I wish I was more patient with her sometimes. When I’ve gone home from hers I feel horrible. Sometimes when I’m at home eating something nice or watching a good tv programme in bed, I think of her sitting alone in her flat with nothing and my throat closes up with sadness and guilt. This disease is the worst.
 

Muttimuggle

Registered User
Dec 28, 2021
710
0
This! I know they can’t help it, but it seems like everything you do to try to help is thwarted by them, every flipping time! It’s so frustrating and exhausting.

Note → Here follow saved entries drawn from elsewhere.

(** X19: in the sidebar panel no button rotates the cursor or the objects
    negatively about X or about Y.  Each rotation row draws three buttons;
    the two labelled "-X" (likewise "-Y") run the operator with axis X and
    the default direction POS, and with direction NEG and the default axis Z:
    a rotation button of the panel with a minus label either rotates
    positively about the axis it names or negatively about Z. *)
Theorem panel_minus_buttons (machine_tools : bool)
        (props : CursorAlignProperties) (e : UIEntry) (text : string)
        (a : Axis) (d : Direction) :
  In e (VIEW3D_PT_cursor_align_draw machine_tools props) ->
  rotation_of_entry e = Some (text, a, d) ->
  (d = NEG -> a = Z)
  /\ (forall named : Axis,
         text = rotation_label named NEG ->
         (a = named /\ d = POS) \/ (a = Z /\ d = NEG)).
Proof.
  intros Hin Hrot.
  set (check := fun e : UIEntry =>
         match rotation_of_entry e with
         | Some (t, b, NEG) =>
             match b with Z => String.eqb t "-X" || String.eqb t "-Y"
                                 || String.eqb t "-Z"
                     | _ => false end
         | Some (t, X, POS) => String.eqb t "+X" || String.eqb t "-X"
         | Some (t, Y, POS) => String.eqb t "+Y" || String.eqb t "-Y"
         | Some (t, Z, POS) => String.eqb t "+Z" || String.eqb t "-Z"
         | None => true
         end).
  assert (Hall : forallb check
                   (VIEW3D_PT_cursor_align_draw machine_tools props) = true).
  { unfold VIEW3D_PT_cursor_align_draw.
    destruct machine_tools, (rotation_step props); vm_compute; reflexivity. }
  pose proof (forallb_In check _ e Hall Hin) as Hcheck.
  unfold check in Hcheck. rewrite Hrot in Hcheck.
  split.
  - intros ->. destruct a; [discriminate|discriminate|reflexivity].
  - intros named ->.
    destruct d, a, named; simpl in *; try discriminate; auto.
Qed.

Lemma panel_minus_buttons_witness :
  (X = X /\ POS = POS) \/ (X = Z /\ POS = NEG).
Proof.
  apply (proj2 (panel_minus_buttons
                  false default_props
                  (ui_operator "cursor.rotate_axis" "-X" [kv "axis" "X"])
                  "-X" X POS
                  ltac:(unfold VIEW3D_PT_cursor_align_draw; simpl;
                        do 4 right; left; reflexivity)
                  eq_refl) X).
  reflexivity.
Defined.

I wish I was more patient with her sometimes. When I’ve gone home from hers I feel horrible. Sometimes when I’m at home eating something nice or watching a good tv programme in bed, I think of her sitting alone in her flat with nothing and my throat closes up with sadness and guilt. This disease is the worst.
You are clearly kind and all is not lost in your relationship with your mother. With my mother I also feel sad for her for being all alone sometimes but then I realise that this, to some degree is what she wants and chooses. She doesn't want the interference from carers really(although she must because of her medication mis-dosing) and I am sure she certainly doesn't want that daughter(me) trying to tell her what she should or needs to be doing(and getting angry with her sometimes). I am realising that, although I couldn't contemplate feeling happyin this aloneness, she is often alright with it. The other Sunday night after helping her with her tea and having listened to these urgent pleas for help about this pain in the top of her leg(which we had already seen the GP about) I remembered that there were some of those little mini bottles of wine under her stairs so I asked her if she wanted one, which she did, so got her the glass and opened it and left her with it on her little tea time trolley. She looked so happy with that and there was no mention of the pain the next day and she slept well. Maybe I am about to turn her into an alcoholic!